Setting up a "sting" as suggested here, if he bites is only going to hurt you worse when you find out. And will lead to him being bitter and angry at you when he finds out. Try to fix the issue without being "coniving or sneaky". 

This is a very tough situation and I have been there, dealing with it for the last upteen billion years (it feels like anyway). 

I installed a keylogger and spyware thing on my comp and it just confirmed everything I had suspected. And made me feel worse. Not only because I found out EVERYTHING that was going on, but also I felt a little guilty for spying on him. If a relationship is coming to that, it has issues that need to be fixed!!


----------



## SFladybug (May 25, 2009)

Thanks for the ideas to all. Thinking about the Casual Encounter post....hmmmm.
Sufficiently Breathless, you are right about the addiction MO and about the snooping. It's just that whenever I think we have turned a positive corner, I find some new stupidity. It makes me wonder how I will find the level of respect and interest in him that I need in order to look forward to being together. Counseling is a logical suggestion, but I am hesitant to do so. It has only helped for a while in the past. Plus, I am not sure I want to share my own "demons" yet. I can't stay in this limbo much longer because I want something better in my marriage.


----------



## 2fearlesslove (May 27, 2009)

My H definitely frequented the Casual Encounter ads as well as Erotic Services (thank the Lord they took that section down) and his phone records actually reflected him calling these women as well as emails. I nipped it in the butt, once I saw the phone records I didn't need to set up a sting operation because he was caught red handed. You can go into craigslist for your city and if you see any wierd numbers on his phone bill search them on the craigslist page... thats what I did... it was disgusting how many erotic services prostitutes my H was calling DAILY! 
And I agree with another posting... he will find another "fix" my H loves forums, video games, etc... porn isn't an issue because I personally love porn... I digress... My advice is to find out his intentions by either checking phone records or "sting operation" or even both!
Good Luck!!


----------



## Sensitive (Mar 29, 2009)

I never knew Craigslist is the new Adult Friend Finder. Now I have a new thing to be jealous about. My hubby uses Craigslist to buy used stuff, so he says.

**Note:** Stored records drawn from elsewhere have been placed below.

(** What [parseDumpxml] finds before it looks at the state of the page. *)
Definition dumped_vm (connectionName : string) (xmlDoc : node) : option jobj :=
  domainElem ← getSingleOptionalElem xmlDoc "domain";
  osElem ← getSingleOptionalElem domainElem "os";
  currentMemoryElem ← getSingleOptionalElem domainElem "currentMemory";
  vcpuElem ← getSingleOptionalElem domainElem "vcpu";
  let cpuElem := getSingleOptionalElem domainElem "cpu" in
  devicesElem ← getSingleOptionalElem domainElem "devices";
  osTypeElem ← getSingleOptionalElem osElem "type";
  let metadataElem := getSingleOptionalElem domainElem "metadata" in
  name ← getSingleOptionalElem domainElem "name" ≫= first_text;
  id ← getSingleOptionalElem domainElem "uuid" ≫= first_text;
  memory ← first_text currentMemoryElem;
  unit ← memory_unit memory (getAttribute currentMemoryElem "unit");
  vcpus ← (let current := getAttribute vcpuElem "current" in
           if truthy current then Some current else first_text vcpuElem);
  disks ← parseDumpxmlForDisks devicesElem;
  cpuModel ← parseDumpxmlForCpuModel cpuElem;
  interfaces ← parseDumpxmlForInterfaces devicesElem;
  Some (list_to_map
    [("connectionName", JStr connectionName);
     ("name", name);
     ("id", id);
     ("osType", nodeValue osTypeElem);
     ("currentMemory", convertToUnit memory unit "KiB");
     ("vcpus", vcpus);
     ("disks", JObj disks);
     ("emulatedMachine", getAttribute osTypeElem "machine");
     ("cpuModel", cpuModel);
     ("bootOrder", JObj [("devices", JArr (boot_jval <$> parseDumpxmlForBootOrder osElem devicesElem))]);
     ("displays", JObj (parseDumpxmlForConsoles devicesElem));
     ("interfaces", JArr interfaces);
     ("metadata", JObj
       [("hasInstallPhase", JBool (is_str (parseDumpxmlMachinesMetadataElement metadataElem "has_install_phase") "true"));
        ("installSource", parseDumpxmlMachinesMetadataElement metadataElem "install_source");
        ("osVariant", parseDumpxmlMachinesMetadataElement metadataElem "os_variant")])]).
End Parse.
(** With the timer that was there. *)
Definition clearTimeout (name : string) (which : timeout_id) (w : world) : option nat * world :=
  match timeouts w !! name with
  | Some vm =>
      match get_timeout which vm with
      | Some id => (Some id, w <| w_timers ::= delete id |> <| timeouts ::= <[name := set_timeout which None vm]> |>)
      | None => (None, w)
      end
  | None => (None, w)
  end.

Definition clearVmUiState (name : string) (w : world) : world :=
  let w := snd (clearTimeout name CREATE_TIMEOUT w) in
  let w := snd (clearTimeout name INSTALL_TIMEOUT w) in
  dispatch (DELETE_UI_VM name) (w <| timeouts ::= delete name |>).

(** The settings of a dummy machine; [openConsoleTab] if it is given. *)
Definition dummy (name progress : string) (openConsoleTab : option jval) : jobj :=
  {[ "name" := JStr name; "isUi" := JBool true; "expanded" := JBool true;
     "openConsoleTab" := default (JBool true) openConsoleTab; progress := JBool true ]}.

Definition setVmCreateInProgress (name : string) (openConsoleTab : option jval) (w : world) : world :=
  setupCleanupTimeout name CREATE_TIMEOUT (dispatch (ADD_UI_VM name (dummy name "createInProgress" openConsoleTab)) w).

Definition setVmInstallInProgress (name : string) (openConsoleTab : option jval) (w : world) : world :=
  setupCleanupTimeout name INSTALL_TIMEOUT (dispatch (ADD_UI_VM name (dummy name "installInProgress" openConsoleTab)) w).

Definition finished (name progress : string) (openConsoleTab : option jval) : jobj :=
  let o := {[ "name" := JStr name; progress := JBool false ]} in
  match openConsoleTab with Some v => <["openConsoleTab" := v]> o | None => o end.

After reading your other posts, I really think your hubby is trying to get even for you having a previous affair. Men often have affairs for sex, and women often prefer the emotional attachment. Either way, it is harmful to a marriage.


----------



## SFladybug (May 25, 2009)

Yeah, don't I know it. I never knew about Craig's List either and my husband spends a lot of time "buying" things on Ebay, etc. To me the computer became, even before I knew about this aspect, another intrusion...the place he would go to avoid us. Sorry to give you something new to be jealous about - probably not the same thing with you and your hubby. The good news is that we did talk about this together this past week. There are times when talking really does clear the air. He says he just turns to it as a way to get the visual "thrill" and not to hook-up. I still don't know if I trust that he is not actually meeting people that way. I am VERY aware of the irony of being hurt and worried about his behavior when I am struggling to really love him. Yet, it does seem different to me (of course). I want emotional connection on my terms. He wants sex on his. Still, we both want to be there fore each other... so there is a light at the end of the tunnel.


----------